= Exercise requirements =
Set down, exactly as written, every line from the top of the records below to the line containing "table; [None] for", both ends included, and no others.

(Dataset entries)
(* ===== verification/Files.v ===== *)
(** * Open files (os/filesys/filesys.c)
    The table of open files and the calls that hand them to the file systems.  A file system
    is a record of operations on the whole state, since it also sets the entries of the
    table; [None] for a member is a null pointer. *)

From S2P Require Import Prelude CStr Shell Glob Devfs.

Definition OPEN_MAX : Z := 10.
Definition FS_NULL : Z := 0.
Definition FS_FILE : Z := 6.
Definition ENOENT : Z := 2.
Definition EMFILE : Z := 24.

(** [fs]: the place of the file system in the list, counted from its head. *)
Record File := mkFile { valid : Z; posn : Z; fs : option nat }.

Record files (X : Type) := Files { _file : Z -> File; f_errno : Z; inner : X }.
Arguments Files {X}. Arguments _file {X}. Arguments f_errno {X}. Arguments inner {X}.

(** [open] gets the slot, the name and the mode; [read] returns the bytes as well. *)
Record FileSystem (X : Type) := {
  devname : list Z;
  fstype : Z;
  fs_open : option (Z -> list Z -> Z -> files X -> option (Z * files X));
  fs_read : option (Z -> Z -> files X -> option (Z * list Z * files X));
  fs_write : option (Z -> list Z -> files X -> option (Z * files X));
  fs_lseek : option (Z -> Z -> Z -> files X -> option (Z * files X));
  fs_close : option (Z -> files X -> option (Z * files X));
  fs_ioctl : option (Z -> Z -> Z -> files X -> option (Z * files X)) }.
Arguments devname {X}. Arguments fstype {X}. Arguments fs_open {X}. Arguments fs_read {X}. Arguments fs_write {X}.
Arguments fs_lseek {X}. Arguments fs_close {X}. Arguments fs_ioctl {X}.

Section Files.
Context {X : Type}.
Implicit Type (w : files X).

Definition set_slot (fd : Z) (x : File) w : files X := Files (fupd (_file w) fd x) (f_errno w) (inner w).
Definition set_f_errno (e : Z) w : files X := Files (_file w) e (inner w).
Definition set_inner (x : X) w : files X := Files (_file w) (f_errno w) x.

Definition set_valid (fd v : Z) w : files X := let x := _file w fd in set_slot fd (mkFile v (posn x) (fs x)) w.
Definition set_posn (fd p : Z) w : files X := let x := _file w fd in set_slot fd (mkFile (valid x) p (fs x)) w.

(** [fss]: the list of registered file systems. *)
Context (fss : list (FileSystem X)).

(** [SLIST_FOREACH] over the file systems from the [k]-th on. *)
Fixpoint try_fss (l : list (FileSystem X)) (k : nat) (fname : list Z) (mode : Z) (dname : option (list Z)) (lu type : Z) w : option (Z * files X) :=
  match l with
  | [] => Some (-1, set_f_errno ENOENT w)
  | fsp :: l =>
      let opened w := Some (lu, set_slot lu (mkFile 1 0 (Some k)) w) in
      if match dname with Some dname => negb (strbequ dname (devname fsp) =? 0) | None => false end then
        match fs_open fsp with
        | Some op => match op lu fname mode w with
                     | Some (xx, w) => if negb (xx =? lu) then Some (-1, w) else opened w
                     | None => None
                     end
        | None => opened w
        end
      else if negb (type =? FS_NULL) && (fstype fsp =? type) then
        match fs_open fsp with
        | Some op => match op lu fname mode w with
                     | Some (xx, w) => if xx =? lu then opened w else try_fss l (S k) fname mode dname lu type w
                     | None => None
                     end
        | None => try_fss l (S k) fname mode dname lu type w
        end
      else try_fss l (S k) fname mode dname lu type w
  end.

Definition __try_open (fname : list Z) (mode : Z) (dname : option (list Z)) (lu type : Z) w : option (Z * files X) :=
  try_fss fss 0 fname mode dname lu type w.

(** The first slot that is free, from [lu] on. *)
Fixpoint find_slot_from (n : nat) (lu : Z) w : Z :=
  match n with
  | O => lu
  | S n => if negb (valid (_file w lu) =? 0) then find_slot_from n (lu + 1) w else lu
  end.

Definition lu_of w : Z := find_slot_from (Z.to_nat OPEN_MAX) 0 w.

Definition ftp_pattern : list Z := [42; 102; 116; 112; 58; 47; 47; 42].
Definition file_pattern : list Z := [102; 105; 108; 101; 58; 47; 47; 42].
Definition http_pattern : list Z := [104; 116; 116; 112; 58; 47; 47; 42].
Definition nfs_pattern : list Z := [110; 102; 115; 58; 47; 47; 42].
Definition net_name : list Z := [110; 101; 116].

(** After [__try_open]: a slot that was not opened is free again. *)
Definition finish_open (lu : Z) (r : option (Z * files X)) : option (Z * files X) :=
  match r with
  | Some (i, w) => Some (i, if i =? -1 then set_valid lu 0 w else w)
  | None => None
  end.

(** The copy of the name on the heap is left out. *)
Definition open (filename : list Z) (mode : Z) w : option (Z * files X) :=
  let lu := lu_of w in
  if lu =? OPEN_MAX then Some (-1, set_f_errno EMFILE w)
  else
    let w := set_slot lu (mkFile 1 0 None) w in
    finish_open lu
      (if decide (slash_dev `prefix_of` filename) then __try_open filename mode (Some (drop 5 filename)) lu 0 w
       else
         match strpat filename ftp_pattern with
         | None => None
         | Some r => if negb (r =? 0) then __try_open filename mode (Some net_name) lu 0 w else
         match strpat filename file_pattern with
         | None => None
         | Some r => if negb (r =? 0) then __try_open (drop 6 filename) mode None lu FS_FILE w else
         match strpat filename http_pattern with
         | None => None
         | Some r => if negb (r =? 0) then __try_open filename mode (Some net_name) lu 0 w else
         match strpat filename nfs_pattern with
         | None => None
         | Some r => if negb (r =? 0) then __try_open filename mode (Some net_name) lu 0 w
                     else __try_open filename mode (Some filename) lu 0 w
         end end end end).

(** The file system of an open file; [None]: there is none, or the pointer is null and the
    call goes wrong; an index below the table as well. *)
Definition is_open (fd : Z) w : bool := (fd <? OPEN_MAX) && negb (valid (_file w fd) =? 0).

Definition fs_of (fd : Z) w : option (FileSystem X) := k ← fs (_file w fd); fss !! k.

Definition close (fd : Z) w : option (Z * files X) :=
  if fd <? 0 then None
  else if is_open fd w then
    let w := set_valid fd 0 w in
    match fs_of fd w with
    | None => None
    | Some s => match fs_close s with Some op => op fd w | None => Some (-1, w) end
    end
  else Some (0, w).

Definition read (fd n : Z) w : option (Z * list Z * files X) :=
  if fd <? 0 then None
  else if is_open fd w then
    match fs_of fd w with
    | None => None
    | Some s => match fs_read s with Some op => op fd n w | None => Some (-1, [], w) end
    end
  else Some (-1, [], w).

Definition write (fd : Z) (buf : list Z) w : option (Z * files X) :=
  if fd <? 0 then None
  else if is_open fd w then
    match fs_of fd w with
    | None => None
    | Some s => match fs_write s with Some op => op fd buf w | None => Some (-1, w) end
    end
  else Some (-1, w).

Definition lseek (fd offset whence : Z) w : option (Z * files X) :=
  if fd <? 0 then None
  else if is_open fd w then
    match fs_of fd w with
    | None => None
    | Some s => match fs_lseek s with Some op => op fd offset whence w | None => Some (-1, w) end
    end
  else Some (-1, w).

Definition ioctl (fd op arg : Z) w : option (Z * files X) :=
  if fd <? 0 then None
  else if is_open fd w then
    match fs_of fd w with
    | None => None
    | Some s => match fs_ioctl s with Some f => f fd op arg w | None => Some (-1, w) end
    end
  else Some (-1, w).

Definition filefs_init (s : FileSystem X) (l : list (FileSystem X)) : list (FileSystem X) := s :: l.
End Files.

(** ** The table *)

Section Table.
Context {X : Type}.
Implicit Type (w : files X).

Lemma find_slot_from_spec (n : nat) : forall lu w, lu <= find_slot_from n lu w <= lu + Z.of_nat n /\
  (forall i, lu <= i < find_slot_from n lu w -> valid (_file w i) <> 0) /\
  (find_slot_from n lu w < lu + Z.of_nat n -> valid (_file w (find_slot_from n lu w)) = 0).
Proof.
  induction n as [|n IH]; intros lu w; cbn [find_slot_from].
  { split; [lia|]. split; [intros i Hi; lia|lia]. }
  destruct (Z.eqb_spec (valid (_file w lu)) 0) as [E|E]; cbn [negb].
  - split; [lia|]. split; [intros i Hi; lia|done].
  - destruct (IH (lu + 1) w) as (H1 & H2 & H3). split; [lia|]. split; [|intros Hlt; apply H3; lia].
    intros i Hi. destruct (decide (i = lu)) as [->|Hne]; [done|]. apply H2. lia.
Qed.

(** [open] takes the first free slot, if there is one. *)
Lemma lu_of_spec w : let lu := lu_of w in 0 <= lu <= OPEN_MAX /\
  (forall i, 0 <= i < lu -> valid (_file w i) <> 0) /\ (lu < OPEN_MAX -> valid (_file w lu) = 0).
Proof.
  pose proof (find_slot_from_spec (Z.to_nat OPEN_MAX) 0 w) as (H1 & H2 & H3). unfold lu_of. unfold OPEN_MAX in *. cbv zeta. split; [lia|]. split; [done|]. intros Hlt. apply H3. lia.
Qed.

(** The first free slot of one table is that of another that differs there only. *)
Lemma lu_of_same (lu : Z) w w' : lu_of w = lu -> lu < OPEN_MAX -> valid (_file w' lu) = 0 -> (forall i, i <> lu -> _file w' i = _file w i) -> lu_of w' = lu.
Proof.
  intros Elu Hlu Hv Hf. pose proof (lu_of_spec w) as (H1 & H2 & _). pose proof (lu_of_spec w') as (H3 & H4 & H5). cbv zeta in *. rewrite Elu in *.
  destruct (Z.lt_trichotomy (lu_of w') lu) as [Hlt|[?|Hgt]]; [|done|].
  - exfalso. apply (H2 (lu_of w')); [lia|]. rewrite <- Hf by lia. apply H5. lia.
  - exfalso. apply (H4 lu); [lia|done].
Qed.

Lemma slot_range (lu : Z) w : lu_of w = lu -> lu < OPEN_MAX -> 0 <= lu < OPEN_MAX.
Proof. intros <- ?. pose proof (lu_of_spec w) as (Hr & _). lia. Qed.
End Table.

= Result for this task =
(* ===== verification/Files.v ===== *)
(** * Open files (os/filesys/filesys.c)
    The table of open files and the calls that hand them to the file systems.  A file system
    is a record of operations on the whole state, since it also sets the entries of the
    table; [None] for a member is a null pointer. *)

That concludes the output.